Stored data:
Segment Open

Lemma queue_settle_within limits id o q :
  queue_within limits q → queue_within limits (queue_settle limits id o q).
Proof.
  intros (Ht & Ha & Hp & Ho). unfold queue_settle.
  split; [|split; [|split]]; cbn [qu_ops qu_outcomes]; [..|apply newest_length].
  - pose proof (length_filter (λ op, op_id_hex op ≠ id) (qu_ops q)). lia.
  - intros key. pose proof (waiting_filter op_author_key key (λ op, op_id_hex op ≠ id) (qu_ops q)).
    specialize (Ha key). lia.
  - intros key. pose proof (waiting_filter op_principal_key key (λ op, op_id_hex op ≠ id) (qu_ops q)).
    specialize (Hp key). lia.
Qed.

Lemma empty_within limits : queue_within limits empty_queue.
Proof. unfold queue_within, waiting_for. cbn. split_and!; intros; lia. Qed.

Lemma sim_call limits c p q l :
  pool_sim p q l → queue_within limits q → 0 <= pl_next_sequence p < 2 ^ 64 - 1 →
  (call_pool limits c p).1 = (call_queue limits c q).1 ∧
  queue_within limits (call_queue limits c q).2 ∧
  pl_next_sequence p <= pl_next_sequence (call_pool limits c p).2 <= pl_next_sequence p + 1 ∧
  ∃ l', pool_sim (call_pool limits c p).2 (call_queue limits c q).2 l'.
Proof.
  intros S W Hseq. destruct c as [op ticket|id o]; cbn [call_pool call_queue].
  - destruct (sim_add limits op ticket p q l S Hseq) as (Ha & Hn & l' & S').
    pose proof (queue_add_within limits op q W) as W'.
    destruct (pool_add _ _ _ _), (queue_add _ _ _). cbn in *. split; [by f_equal|eauto].
  - split; [done|]. split; [by apply queue_settle_within|]. split; [|by apply sim_settle with (l := l)].
    unfold pool_settle, remember_locked. cbn [snd].
    repeat (case_match; cbn [snd]; try (cbn; lia)).
Qed.

Lemma sim_calls limits calls : ∀ p q l,
  pool_sim p q l → queue_within limits q → 0 <= pl_next_sequence p →
  pl_next_sequence p + Z.of_nat (length calls) < 2 ^ 64 →
  (call_pools limits calls p).1 = (call_queues limits calls q).1 ∧
  queue_within limits (call_queues limits calls q).2 ∧
  ∃ l', pool_sim (call_pools limits calls p).2 (call_queues limits calls q).2 l'.
Proof.
  induction calls as [|c calls IH]; intros p q l S W Hz Hn; cbn [call_pools call_queues].
  { cbn. eauto. }
  cbn [length] in Hn. destruct (sim_call limits c p q l S W) as (Ha & W' & Hs & l' & S'); [lia|].
  destruct (call_pool limits c p) as [a p'], (call_queue limits c q) as [b q']. cbn [fst snd] in *.
  destruct (IH p' q' l' S' W') as (Hb & W2 & l2 & S2); [lia..|].
  destruct (call_pools limits calls p'), (call_queues limits calls q'). cbn [fst snd] in *.
  split; [by f_equal|eauto].
Qed.
Lemma register_labelled l : ∀ before r o,
  NoDup (ex_server <$> before ++ l) →
  foldl register_export (mkTable (labelled before) r o) l = mkTable (labelled (before ++ l)) (r + count_roots l) o.
Proof.
  induction l as [|e l IH]; intros before r o Hnd; cbn [foldl].
  { rewrite app_nil_r. by rewrite Z.add_0_r. }
  assert (Hfresh : ex_server e ∉ ((λ e, (ex_server e, e)) <$> before).*1).
  { rewrite labelled_fst. rewrite fmap_app, fmap_cons in Hnd. apply NoDup_app in Hnd as (_ & Hd & _).
    intros Hin. eapply Hd; [exact Hin|left]. }
  assert (Hadd : <[ ex_server e := e ]> (labelled before) = labelled (before ++ [e])).
  { unfold labelled. rewrite fmap_app. symmetry. by apply list_to_map_snoc. }
  unfold register_export at 2. unfold labelled at 1. rewrite not_elem_of_list_to_map_1 by done.
  rewrite Hadd, IH by by rewrite <-app_assoc. rewrite <-app_assoc. cbn [app].
  unfold count_roots. rewrite filter_cons. destruct (ex_root_server e) eqn:E.
  - rewrite decide_True by done. cbn [length]. f_equal. lia.
  - rewrite decide_False by done. done.
Qed.

Lemma register_distinct exports :
  NoDup (ex_server <$> exports) →
  st_by_server (register_exports exports) = labelled exports ∧
  st_root_servers (register_exports exports) = count_roots exports ∧
  st_out (register_exports exports) =
  (let out := mkMerge ∅ [] [] [] in
   if 1 <? count_roots exports then
     add_conflict "root" "bad_exports"
       ("at most one export may be marked as the root server; found "
        +:+ pretty (Z.to_N (count_roots exports))) [] out
   else out).
Proof.
  intros Hnd. unfold register_exports.
  pose proof (register_labelled exports [] 0 (mkMerge ∅ [] [] []) Hnd) as E.
  change (labelled []) with (∅ : gmap string TreeExport) in E. by rewrite E.
Qed.

Lemma labelled_lookup exports e :
  NoDup (ex_server <$> exports) → e ∈ exports → labelled exports !! ex_server e = Some e.
Proof.
  intros Hnd He. unfold labelled. apply elem_of_list_to_map_1; [by rewrite labelled_fst|].
  apply list_elem_of_fmap. eauto.
Qed.
Definition all_digits (s : string) : bool := forallb is_digit (String.list_ascii_of_string s).

(** [std::from_chars] over the whole stem, with one spelling per height. *)
Definition height_of (stem : string) : option Z :=
  if is_empty stem || negb (all_digits stem) then None
  else
    value ← read_digits stem None;
    if two64 <=? value then None
    else if (1 <? String.length stem)%nat && String.prefix "0" stem then None
    else Some value.

(** The stem of a file name with the extension [.json]. *)
Definition json_stem (name : string) : option string :=
  let n := String.length name in
  if (5 <? n)%nat && String.eqb (String.substring (n - 5) 5 name) ".json"
  then Some (String.substring 0 (n - 5) name) else None.

Record TreeLog := mkLog {
  tl_state : TreeChainState;
  tl_height : Z;
  tl_applied_height : Z;
}.

#[export] Instance eta_log : Etable TreeLog := λ l, mkLog (tl_state l) (tl_height l) (tl_applied_height l).

Definition empty_chain : TreeChainState := mkChain ∅ ∅ 0 0.
Definition closed_log : TreeLog := mkLog empty_chain 0 0.

Inductive OpenResult := OpenOk | OpenCorrupt.

Definition z_desc (a b : Z) : Prop := b <= a.
#[export] Instance z_desc_dec : RelDecision z_desc.
Proof. intros a b. unfold z_desc. apply _. Defined.

Section log.
Context `{TextCodec, HexCodec, FloatText, Sodium, SodiumMessages} (directory_ : string).

(** The stems of the [.json] files of the directory. *)
Definition stem_of_path (path : string) : option string :=
  let prefix := directory_ +:+ "/" in
  if String.prefix prefix path then
    let name := String.substring (String.length prefix) (String.length path) path in
    if has_slash name then None else json_stem name
  else None.

Definition directory_stems (d : Disk) : list string := omap stem_of_path (map_to_list (live d)).*1.

Definition snapshot_height (stem : string) : option Z :=
  if starts_with kSnapshotPrefix stem
  then height_of (string_drop (String.length kSnapshotPrefix) stem) else None.
Definition entry_height (stem : string) : option Z :=
  if starts_with kSnapshotPrefix stem then None else height_of stem.

Definition log_snapshots (d : Disk) : gset Z := list_to_set (omap snapshot_height (directory_stems d)).
Definition log_entries (d : Disk) : gset Z := list_to_set (omap entry_height (directory_stems d)).

Definition entry_path (height : Z) : string :=
  directory_ +:+ "/" +:+ pretty (Z.to_N height) +:+ ".json".
Definition snapshot_path (height : Z) : string :=
  directory_ +:+ "/" +:+ kSnapshotPrefix +:+ pretty (Z.to_N height) +:+ ".json".
Definition applied_path : string := directory_ +:+ "/applied.json".

Definition read_doc (path : string) (d : Disk) : option (gmap string json) :=
  text ← DurableWrite.read_file path d;
  match json_parse text with Some (JObject doc) => Some doc | _ => None end.

Definition write_doc (path : string) (doc : json) (d : Disk) : bool * Disk :=
  write_durable path (json_dump doc) d.

(** *** Snapshots *)

Definition snapshot_node (kv : string * TreeNode) : json :=
  object [("id", JString kv.1); ("node", bytes_b64 (encode_tree_node kv.2))].
Definition delta_fresh (delta : TreeDelta) (now_sec : Z) : bool :=
  negb (td_timestamp delta =? 0) && negb (td_timestamp delta +64 kMaxAgeSec <? now_sec) &&
  negb (now_sec +64 kMaxFutureSec <? td_timestamp delta).

(** The permission on the node asked, and the content rules. *)
Definition delta_permitted (delta : TreeDelta) (nodes : NodeMap) : bool :=
  let required := required_permission_for (td_operation delta) in
  if required =? PermNone then false
  else
    let check_node_id := if String.eqb (td_operation delta) "create_node"
                         then tn_parent_id (td_node_data delta) else td_target_node_id delta in
    match nodes !! check_node_id with
    | None => false
    | Some node =>
        signer_has_permission node (td_signer_pubkey delta) required &&
        bool_decide (delta_content_refusal nodes delta = None)
    end.

Definition write_delta (delta : TreeDelta) t s : bool * PermissionTree * St :=
  let node := td_node_data delta in
  let op := td_operation delta in
  if String.eqb op "create_node" then
    match pt_nodes t !! tn_id node with
    | Some _ => (false, t, s)
    | None =>
        let '(ok, s) := persist_node node t s in
        if ok then (true, t <| pt_nodes := <[ tn_id node := node ]> (pt_nodes t) |>, s) else (false, t, s)
    end
  else if String.eqb op "update_node" || String.eqb op "allocate_ip" || String.eqb op "register_relay" ||
          String.eqb op "update_assignment" then
    match pt_nodes t !! td_target_node_id delta with
    | None => (false, t, s)
    | Some _ =>
        let t := t <| pt_nodes := <[ td_target_node_id delta := node ]> (pt_nodes t) |> in
        let '(ok, s) := persist_node node t s in (ok, t, s)
    end
  else if String.eqb op "delete_node" then
    match pt_nodes t !! td_target_node_id delta with
    | None => (false, t, s)
    | Some _ =>
        let t := t <| pt_nodes := delete (td_target_node_id delta) (pt_nodes t) |> in
        (true, t, (remove_node (td_target_node_id delta) t s).2)
    end
  else (true, t, s).

(** The three readings of the clocks: the wall clock, the steady clock when the
    delta is remembered and when old ones are evicted. *)
Definition do_apply_delta (delta : TreeDelta) (now_sec now_ms evict_ms : Z) t s
    : Outcome * PermissionTree * St :=
  if negb (delta_permitted delta (pt_nodes t)) then (Returned false, t, s)
  else
    match principal_signed (td_signer_pubkey delta) (canonical_delta_json delta) (td_signature delta) with
    | Thrown => (Thrown, t, s)
    | Returned false => (Returned false, t, s)
    | Returned true =>
        if negb (delta_fresh delta now_sec) then (Returned false, t, s)
        else
          let hash_hex := digest_hex (crypto_hash_sha256 (canonical_delta_json delta)) in
          match pt_recent_deltas t !! hash_hex with
          | Some _ => (Returned false, t, s)
          | None =>
              let t := evict_replay_cache evict_ms
                         (t <| pt_recent_deltas := <[ hash_hex := now_ms ]> (pt_recent_deltas t) |>) in
              let '(ok, t, s) := write_delta delta t s in
              if negb ok then (Returned false, t, s)
              else (Returned true, t, (record_applied_delta_locked sink delta t s).2)
          end
    end.
End service.
(* ===== verification/Sync.v ===== *)
(** * Replicas of origin-sequenced entries, and entries in chunks

    Models [Sync/OriginReplica.cpp] (the last-writer-wins replica of one stream,
    its digests in pages and the catch-up requests), the loop of
    [GossipService::handle_sync_request] that answers them, and
    [Sync/EntryChunks.cpp] (an entry split into datagrams and joined again). Each
    call holds the object's mutex, so it is one function on the state. XXH3 and
    the size of a MessagePack text are parameters. The order in which an
    [std::unordered_map] is walked depends on its history and not only on its
    entries, so every function that walks the entries takes the walk as an
    argument: any enumeration of the entries. *)

From S2P Require Import Prelude SecurityPolicy CanonicalEncoding Json TreeTypes.

Definition kMaxWireOrigins : Z := 1024.
Definition kMaxOriginIdBytes : Z := 128.
Definition kMaxStreamNameBytes : Z := 32.
Definition kMaxDigestPages : Z := 256.
Definition kDefaultMaxReplicaEntries : Z := 65536.
Definition kSyncMaxEntriesPerRequest : nat := 256.

Record ReplicaEntry := mkReplicaEntry {
  re_key : string;
  re_origin : string;
  re_seq : Z;
  re_timestamp : Z;
  re_tombstone : bool;
  re_payload : list Z;
}.

#[export] Instance replica_entry_eq_dec : EqDecision ReplicaEntry.
Proof. solve_decision. Defined.

Record OriginSummary := mkSummary {
  os_max_seq : Z;
  os_count : Z;
  os_hash : Z;
}.

#[export] Instance origin_summary_eq_dec : EqDecision OriginSummary.
Proof. solve_decision. Defined.

Definition no_summary : OriginSummary := mkSummary 0 0 0.

(** [std::map<std::string, OriginSummary>] *)
Notation SyncDigest := (gmap string OriginSummary).

Record DigestPage := mkPage {
  dp_stream : string;
  dp_round : Z;
  dp_page : Z;
  dp_pages : Z;
  dp_origins : SyncDigest;
}.

Record CatchUpRequest := mkCatchUp {
  cu_origin : string;
  cu_since : Z;
}.

Record PeerSyncStatus := mkSyncStatus {
  ps_last_digest_ms : Z;
  ps_in_sync : bool;
  ps_origins_we_lack : Z;
  ps_origins_peer_lacks : Z;
}.

Inductive OfferResult := OfferStored | OfferStale | OfferFull | OfferInvalid.

Record PeerRecord := mkPeerRecord {
  pr_digest : SyncDigest;
  pr_last_digest_ms : Z;
  pr_in_sync : bool;
  pr_pending_round : Z;
  pr_pending_pages : Z;
  pr_pending_seen : gset Z;
  pr_pending : SyncDigest;
}.

#[export] Instance eta_peer_record : Etable PeerRecord := λ r,
  mkPeerRecord (pr_digest r) (pr_last_digest_ms r) (pr_in_sync r) (pr_pending_round r)
    (pr_pending_pages r) (pr_pending_seen r) (pr_pending r).

Definition new_peer_record : PeerRecord := mkPeerRecord ∅ 0 false 0 0 ∅ ∅.

Record OriginReplica := mkReplica {
  rp_last_local_seq : Z;
  rp_version : Z;
  rp_entries : gmap string ReplicaEntry;
  rp_peers : gmap string PeerRecord;
}.

#[export] Instance eta_replica : Etable OriginReplica := λ r,
  mkReplica (rp_last_local_seq r) (rp_version r) (rp_entries r) (rp_peers r).

Definition new_replica : OriginReplica := mkReplica 0 0 ∅ ∅.

Class SyncRuntime := { XXH3_64bits : list Z → Z }.

(** One walk of the [unordered_map] of entries: it meets every entry once, in
    any order. *)
Record EntryWalk := mkEntryWalk {
  entry_walk :> gmap string ReplicaEntry → list ReplicaEntry;
  entry_walk_perm : ∀ m, entry_walk m ≡ₚ (map_to_list m).*2;
}.

(** ** The order *)

(** [std::tie(ts_a, seq_a) > std::tie(ts_b, seq_b)] *)
Definition newer (ts_a seq_a ts_b seq_b : Z) : bool :=
  (ts_b <? ts_a) || ((ts_a =? ts_b) && (seq_b <? seq_a)).

Definition entry_newer (a b : ReplicaEntry) : bool :=
  newer (re_timestamp a) (re_seq a) (re_timestamp b) (re_seq b).

Definition next_local_seq (now_ms : Z) (r : OriginReplica) : Z * OriginReplica :=
  let seq := Z.max (rp_last_local_seq r +64 1) now_ms in
  (seq, r <| rp_last_local_seq := seq |>).

Definition holds_newer (key : string) (timestamp seq : Z) (r : OriginReplica) : bool :=
  match rp_entries r !! key with
  | Some held => newer (re_timestamp held) (re_seq held) timestamp seq
  | None => false
  end.

Definition store_entry (entry : ReplicaEntry) (r : OriginReplica) : OriginReplica :=
  r <| rp_entries := <[ re_key entry := entry ]> (rp_entries r) |> <| rp_version := rp_version r +64 1 |>.

Definition offer (max_entries : Z) (entry : ReplicaEntry) (r : OriginReplica) : OfferResult * OriginReplica :=
  if String.eqb (re_key entry) "" || String.eqb (re_origin entry) "" then (OfferInvalid, r)
  else
    match rp_entries r !! re_key entry with
    | None =>
        if max_entries <=? Z.of_nat (size (rp_entries r)) then (OfferFull, r)
        else (OfferStored, store_entry entry r)
    | Some held =>
        if negb (entry_newer entry held) then (OfferStale, r) else (OfferStored, store_entry entry r)
    end.

(** ** Pruning *)

Definition drop_entries (doomed : string * ReplicaEntry → bool) (r : OriginReplica) : Z * OriginReplica :=
  let kept := filter (λ kv : string * ReplicaEntry, doomed kv = false) (rp_entries r) in
  let removed := Z.of_nat (size (rp_entries r)) - Z.of_nat (size kept) in
  (removed, if removed =? 0 then r <| rp_entries := kept |>
            else r <| rp_entries := kept |> <| rp_version := rp_version r +64 1 |>).

Definition prune_tombstones (cutoff : Z) : OriginReplica → Z * OriginReplica :=
  drop_entries (λ kv, re_tombstone kv.2 && (re_timestamp kv.2 <? cutoff)).

Definition prune_expired (cutoff : Z) : OriginReplica → Z * OriginReplica :=
  drop_entries (λ kv, re_timestamp kv.2 <? cutoff).

Definition erase_keys (matches : string → bool) : OriginReplica → Z * OriginReplica :=
  drop_entries (λ kv, matches kv.1).

Definition clear (r : OriginReplica) : OriginReplica :=
  r <| rp_entries := ∅ |> <| rp_peers := ∅ |> <| rp_version := rp_version r +64 1 |>.

Section digests.
Context `{SyncRuntime}.

Definition entry_hash (e : ReplicaEntry) : Z :=
  XXH3_64bits (string_bytes (re_key e) ++ [0] ++ le_bytes 8 (re_seq e) ++ [if re_tombstone e then 1 else 0]).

Segment Closed

What to do => Your task for the entries above: copy exactly the span starting with the line with "false => (Returned false, t, s)" and going on through the line with "(* ===== verification/Sync.v ===== *)", both lines included, and nothing else.

Answer box =>
    | Returned false => (Returned false, t, s)
    | Returned true =>
        if negb (delta_fresh delta now_sec) then (Returned false, t, s)
        else
          let hash_hex := digest_hex (crypto_hash_sha256 (canonical_delta_json delta)) in
          match pt_recent_deltas t !! hash_hex with
          | Some _ => (Returned false, t, s)
          | None =>
              let t := evict_replay_cache evict_ms
                         (t <| pt_recent_deltas := <[ hash_hex := now_ms ]> (pt_recent_deltas t) |>) in
              let '(ok, t, s) := write_delta delta t s in
              if negb ok then (Returned false, t, s)
              else (Returned true, t, (record_applied_delta_locked sink delta t s).2)
          end
    end.
End service.
(* ===== verification/Sync.v ===== *)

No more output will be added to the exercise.